# The Barnes-Hut Hierarchical Force-calculation Algorithm

The Barnes-Hut hierarchical force-calculation algorithm exploits the fact that, at a distance, the combined potential of a group of particles can be approximated by the potential of the center of mass of that group. As illustrated to the right, the algorithm makes use of a hierarchical quad-tree (or oct-tree in 3D) decomposition of the space containing the particles, and associates with each region its center of mass. After the tree (to the left) is built, the force calculation traverses the tree top down for each particle to accumulate the total force on the particle. Subregions are explored only if the region's center of mass is not sufficiently far away from the particle to be used as an approximation. Here is a pseudo-code for this algorithm:

```  function treeForce (p, node) =
if region at node contains 1 particle then
compute direct interaction between the two particles
else
if p is distant enough from region at node then
compute direct interaction between p
and the center-of-mass of node
else
for each subnode of node in parallel
compute treeForce (p, subnode) recursively
end for each
return the sum of the results
end if
end if
```

References [1-3] provide details about the criteria to be used to decide when to traverse the children of a node, about the approximations used to represent a region, and about the force computations.

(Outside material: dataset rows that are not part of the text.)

(** * chk: a synchronous value checker

    A shallow embedding of the two source files of the repository,

    - [Part000] : src/unnamed/part_000 (the checker with [override],
                  [callValidator] and the [validate] final stage), and
    - [ChkJs]   : src/chk.js (the checker with the [untrusted] option),

    over a small model of the JavaScript values they work on.

    The checker mutates the value it is given (defaults, coerced
    strings) and hands it to user-supplied validator functions, so the
    objects live in a store and values are references into it: aliasing
    between the schema and the value is part of the model.

    What is outside the model:
    - properties inherited from [Object.prototype] (an object is its own
      properties; keys such as "constructor" are not used as field names);
    - the order in which [for (k in o)] enumerates integer-like keys of a
      plain object (the model enumerates in insertion order);
    - getters, setters, frozen objects, and console output;
    - a validator that never returns. *)

From Stdlib Require Import ZArith Ascii String Numbers.Cyclic.Int63.Uint63 Lia.
From Stdlib Require Import Floats.PrimFloat Floats.SpecFloat Floats.FloatOps.
From stdpp Require Import base option list strings pretty.

Open Scope string_scope.
Open Scope list_scope.

(** ** JavaScript values and the store *)

(** A number is an IEEE 754 binary64, as in JavaScript. *)
Inductive val : Type :=
| VUndef
| VNull
| VBool (b : bool)
| VNum (n : float)
| VStr (s : string)
| VRef (l : nat).

(** What an object is besides its named properties.  An [Error] keeps its
    [message] here: it is an own property that [for-in] does not enumerate. *)
Inductive kind : Type :=
| KObject
| KArray (elems : list val)
| KFunction (f : nat)
| KError (message : val).

(** Named, enumerable own properties, in insertion order. *)
Abbreviation props := (list (string * val)).

Record cell : Type := Cell { ckind : kind; cprops : props }.

Abbreviation heap := (list cell).

(** One invocation of a user-supplied function, as the engine made it. *)
Inductive completion : Type :=
| Returned (v : val)
| Thrown (v : val).

Record invocation : Type := Invoke {
  inv_fn : nat;
  inv_this : val;
  inv_args : list val;
  inv_result : completion;
  inv_heap : heap (* the store as the function left it *)
}.

(** The store, and the invocations made so far (a ghost trace: the engine
    never reads it). *)
Record state : Type := State { st_heap : heap; st_calls : list invocation }.

(** ** Properties *)

Fixpoint assoc (k : string) (ps : props) : option val :=
  match ps with
  | [] => None
  | (k', v) :: ps' => if String.eqb k k' then Some v else assoc k ps'
  end.

Definition prop (k : string) (ps : props) : val :=
  match assoc k ps with Some v => v | None => VUndef end.

Fixpoint set_prop (k : string) (v : val) (ps : props) : props :=
  match ps with
  | [] => [(k, v)]
  | (k', v') :: ps' =>
      if String.eqb k k' then (k, v) :: ps' else (k', v') :: set_prop k v ps'
  end.

Fixpoint del_prop (k : string) (ps : props) : props :=
  match ps with
  | [] => []
  | (k', v') :: ps' =>
      if String.eqb k k' then del_prop k ps' else (k', v') :: del_prop k ps'
  end.

(** The key of an array index, and the index a key names among [n] slots. *)
Definition index_key (i : nat) : string := pretty i.

Definition index_keys (n : nat) : list string := map index_key (seq 0 n).

Definition key_index (k : string) (n : nat) : option nat :=
  List.find (fun i => String.eqb (index_key i) k) (seq 0 n).

Definition number_of_nat (n : nat) : float :=
  PrimFloat.of_uint63 (Uint63.of_Z (Z.of_nat n)).

Definition char_at (s : string) (i : nat) : val :=
  match String.get i s with
  | Some c => VStr (String c EmptyString)
  | None => VUndef
  end.

(** [c[k]] for an object in the store. *)
Definition cell_get (c : cell) (k : string) : val :=
  match ckind c with
  | KArray es =>
      match key_index k (length es) with
      | Some i => match es !! i with Some v => v | None => VUndef end
      | None => if String.eqb k "length" then VNum (number_of_nat (length es))
                else prop k (cprops c)
      end
  | KError m => if String.eqb k "message" then m else prop k (cprops c)
  | KObject | KFunction _ => prop k (cprops c)
  end.

(** [c[k] = v].  The engine only ever writes named properties. *)
Definition cell_set (c : cell) (k : string) (v : val) : cell :=
  match ckind c with
  | KError m =>
      if String.eqb k "message" then Cell (KError v) (cprops c)
      else Cell (ckind c) (set_prop k v (cprops c))
  | _ => Cell (ckind c) (set_prop k v (cprops c))
  end.

(** [delete c[k]]. *)
Definition cell_delete (c : cell) (k : string) : cell :=
  Cell (ckind c) (del_prop k (cprops c)).

(** [v[k]]: [None] is the TypeError of reading a property of [null] or
    [undefined]. *)
Definition read (h : heap) (v : val) (k : string) : option val :=
  match v with
  | VUndef | VNull => None
  | VBool _ | VNum _ => Some VUndef
  | VStr s =>
      Some match key_index k (String.length s) with
           | Some i => char_at s i
           | None => if String.eqb k "length"
                     then VNum (number_of_nat (String.length s)) else VUndef
           end
  | VRef l =>
      Some match h !! l with
           | Some c => cell_get c k
           | None => VUndef
           end
  end.

(** [v[k] = x] in sloppy mode: a write to a primitive is dropped, a write
    to [null] or [undefined] is a TypeError ([None]). *)
Definition write (h : heap) (v : val) (k : string) (x : val) : option heap :=
  match v with
  | VUndef | VNull => None
  | VRef l =>
      Some match h !! l with
           | Some c => <[l := cell_set c k x]> h
           | None => h
           end
  | _ => Some h
  end.

(** [delete v[k]] on a value that is not [null] or [undefined]. *)
Definition remove (h : heap) (v : val) (k : string) : heap :=
  match v with
  | VRef l =>
      match h !! l with
      | Some c => <[l := cell_delete c k]> h
      | None => h
      end
  | _ => h
  end.

(** The keys [for (k in v)] visits. *)
Definition keys (h : heap) (v : val) : list string :=
  match v with
  | VStr s => index_keys (String.length s)
  | VRef l =>
      match h !! l with
      | Some c =>
          match ckind c with
          | KArray es => index_keys (length es)
          | _ => []
          end ++ map fst (cprops c)
      | None => []
      end
  | _ => []
  end.

(** ToBoolean. *)
Definition to_boolean (v : val) : bool :=
  match v with
  | VUndef | VNull => false
  | VBool b => b
  | VNum n => negb (PrimFloat.eqb n 0 || PrimFloat.is_nan n)
  | VStr s => negb (String.eqb s "")
  | VRef _ => true
  end.

(** [a === b]. *)
Definition strict_equal (a b : val) : bool :=
  match a, b with
  | VUndef, VUndef => true
  | VNull, VNull => true
  | VBool x, VBool y => Bool.eqb x y
  | VNum x, VNum y => PrimFloat.eqb x y
  | VStr x, VStr y => String.eqb x y
  | VRef x, VRef y => Nat.eqb x y
  | _, _ => false
  end.

(** [a || b]. *)
Definition or_else (a b : val) : val := if to_boolean a then a else b.

(** ** The type classifier (the tipe package) *)

Inductive tag : Type :=
| TObject | TArray | TString | TNumber | TBoolean
| TFunction | TNull | TUndefined | TError.

Definition tag_name (t : tag) : string :=
  match t with
  | TObject => "object" | TArray => "array" | TString => "string"
  | TNumber => "number" | TBoolean => "boolean" | TFunction => "function"
  | TNull => "null" | TUndefined => "undefined" | TError => "error"
  end.

Definition classify (h : heap) (v : val) : tag :=
  match v with
  | VUndef => TUndefined
  | VNull => TNull
  | VBool _ => TBoolean
  | VNum _ => TNumber
  | VStr _ => TString
  | VRef l =>
      match h !! l with
      | Some c =>
          match ckind c with
          | KObject => TObject
          | KArray _ => TArray
          | KFunction _ => TFunction
          | KError _ => TError
          end
      | None => TUndefined
      end
  end.

(** [tipe(v)] *)
Definition tipe (h : heap) (v : val) : string := tag_name (classify h v).

Definition tag_eqb (a b : tag) : bool :=
  match a, b with
  | TObject, TObject | TArray, TArray | TString, TString
  | TNumber, TNumber | TBoolean, TBoolean | TFunction, TFunction
  | TNull, TNull | TUndefined, TUndefined | TError, TError => true
  | _, _ => false
  end.

Definition tipe_is (t : tag) (h : heap) (v : val) : bool := tag_eqb (classify h v) t.

(** ** Computations of the engine

    A computation reads and writes the store; it ends with a result, with
    an exception nothing caught, or (in the model only) out of fuel, in the
    state it had reached by then. *)

Inductive exn : Type :=
| TypeError            (* raised by the JavaScript engine itself *)
| Raised (v : val).  (* thrown by a user-supplied function *)

Inductive outcome (A : Type) : Type :=
| Ok (a : A) (s : state)
| Uncaught (e : exn) (s : state)
| OutOfFuel (s : state).

Arguments Ok {A} a s.
Arguments Uncaught {A} e s.
Arguments OutOfFuel {A} s.

Definition M (A : Type) : Type := state -> outcome A.

Definition ret {A} (a : A) : M A := fun s => Ok a s.

Definition bind {A B} (m : M A) (k : A -> M B) : M B :=
  fun s =>
    match m s with
    | Ok a s' => k a s'
    | Uncaught e s' => Uncaught e s'
    | OutOfFuel s' => OutOfFuel s'
    end.

Declare Scope js_scope.
Delimit Scope js_scope with js.
Notation "x <- m ;; k" := (bind m (fun x => k))
  (at level 100, m at next level, right associativity) : js_scope.
Notation "m ;; k" := (bind m (fun _ => k))
  (at level 100, right associativity) : js_scope.
Open Scope js_scope.

Definition throw {A} (e : exn) : M A := fun s => Uncaught e s.

Definition out_of_fuel {A} : M A := fun s => OutOfFuel s.

Definition get_heap : M heap := fun s => Ok (st_heap s) s.

(** A new object: its reference is the next free slot of the store. *)
Definition alloc (c : cell) : M val :=
  fun s => Ok (VRef (length (st_heap s))) (State (st_heap s ++ [c]) (st_calls s)).

Definition getp (v : val) (k : string) : M val :=
  fun s =>
    match read (st_heap s) v k with
    | Some x => Ok x s
    | None => Uncaught TypeError s
    end.

Definition setp (v : val) (k : string) (x : val) : M unit :=
  fun s =>
    match write (st_heap s) v k x with
    | Some h => Ok tt (State h (st_calls s))
    | None => Uncaught TypeError s
    end.

Definition delp (v : val) (k : string) : M unit :=
  fun s => Ok tt (State (remove (st_heap s) v k) (st_calls s)).

Definition keysM (v : val) : M (list string) :=
  fun s => Ok (keys (st_heap s) v) s.

Definition classifyM (v : val) : M tag :=
  fun s => Ok (classify (st_heap s) v) s.

Definition isM (t : tag) (v : val) : M bool :=
  fun s => Ok (tipe_is t (st_heap s) v) s.

(** [for (k in ...) body]: the body answers [Some r] when it returns [r]
    from the enclosing function, [None] when the loop goes on. *)
Fixpoint for_in {A} (ks : list string) (body : string -> M (option A)) : M (option A) :=
  match ks with
  | [] => ret None
  | k :: ks' =>
      r <- body k ;;
      match r with
      | Some a => ret (Some a)
      | None => for_in ks' body
      end
  end.

(** A loop that never leaves early. *)
Fixpoint for_each (ks : list string) (body : string -> M unit) : M unit :=
  match ks with
  | [] => ret tt
  | k :: ks' => body k ;; for_each ks' body
  end.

The `treeForce` computation for each particle is independent and can be computed in parallel. Moreover, the recursive force-computations in the tree traversal are independent and can be computed in parallel. The parallelism specified in `treeForce` is dynamic since the available parallelism increases with the depth of the recursion. It is irregular because the degree of parallelism specified and the locality of the interactions depends on the distribution of the particles.

This problem is suggested for consideration in Dagstuhl because the algorithm can be succinctly expressed in a high-level notation, yet an efficient implementation is challenging. Furthermore, some comparative performance data is available for low-level implementations.